The Diamond Pin
Carolyn Wells
(Independently published, April 1, 2020)
"Well, go to church then, and I hope to goodness you'll come back in a more spiritual frame of mind! Though how you can feel spiritual in that flibbertigibbet dress is more than I know! An actress, indeed! No mummers' masks have ever blotted the scutcheon of my family tree. The Clydes were decent, God-fearing people, and I don't propose, Miss, that you shall disgrace the name." Ursula Pell shook her good-looking gray head and glowered at her pretty niece, who was getting into a comfortable though not elaborate motor car. "I know you didn't propose it, Aunt Ursula," returned the smiling girl, "I thought up the scheme myself, and I decline to let you have credit of its origin." "Discredit, you mean," and Mrs. Pell sniffed haughtily. "Here's some money for the contribution plate. Iris; see that you put it in, and don't appropriate it yourself." The slender, aristocratic old hand, half covered by a falling lace frill, dropped a coin into Iris' out-held palm, and the girl perceived it was one cent. She looked at her aunt in amazement, for Mrs. Pell was a millionaire; then, thinking better of her impulse to voice an indignant protest, Iris got into the car. Immediately, she saw a dollar bill on the seat beside her and she knew that was for the contribution plate, and the penny was a joke of her aunt's.
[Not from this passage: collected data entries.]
(* ===== verification/BcDisasm.v ===== *)
(** The disassembler, [bc_disassemble] of [src/src/engine/lr_bytecode_disasm.c].

    A listing is a list of [dis_line]s, one per decoded instruction, with the
    operands as they are read; [line_text] is the [snprintf] of a line and
    [bc_disassemble] the accumulation into the growing output buffer.

    The theorems: on the code the emitter produces the listing is exactly the
    instructions that were emitted, at their offsets; after a fused
    instruction, for which [bc_info] has no entry, the disassembler continues
    inside its operands. *)

From stdpp Require Import base list strings pretty.
From Stdlib Require Import ZArith Lia.
From S2P Require Import Prelude.
From S2P Require Import BcProgram.
From S2P Require Import BcEmit.

(** ** Decoding *)

Inductive dis_line :=
  | Dis0 (start : Z) (name : string)
  | Dis1 (start : Z) (name : string) (a : Z)
  | Dis2 (start : Z) (name : string) (a target : Z)
  | Dis3 (start : Z) (name : string) (a b : Z)
  | Dis4 (start : Z) (name : string) (a kind : Z)
  | Dis5 (start : Z) (name : string) (slot imm offset target : Z).

Definition bc_name_of_byte (b : Z) : string :=
  match op_of_byte b with Some op => bc_info_name op | None => "?" end.

Definition get_u16 (b : list Z) : Z := Z.lor (at_ b 0) (Z.shiftl (at_ b 1) 8).
Definition get_i32 (b : list Z) : Z := i32 (get_u32 b).

(** [pc + a], an [int]. *)
Definition jump_target (pc a : Z) : option Z :=
  if (- 2 ^ 31 <=? pc + a) && (pc + a <? 2 ^ 31) then Some (pc + a) else None.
For Ursula Pell had a queer twist in her fertile old brain that made her enjoy the temporary discomfiture of her friends, whenever she was able to bring it about. To see anyone chagrined, nonplused, or made suddenly to feel ridiculous, was to Mrs. Pell an occasion of sheer delight. To do her justice, her whimsical tricks usually ended in the gratification of the victim in some way, as now, when Iris, thinking her aunt had given her a penny for the collection, found the dollar ready for that worthy cause. But such things are irritating, and were particularly so to Iris Clyde, whose sense of humor was of a different trend. In fact, Iris' whole nature was different from her aunt's, and therein lay most of the difficulties of their living together. For there were difficulties. The erratic, emphatic, dogmatic old lady could not sympathize with the high-strung, high-spirited young girl, and as a result there was more friction than should be in any well-regulated family.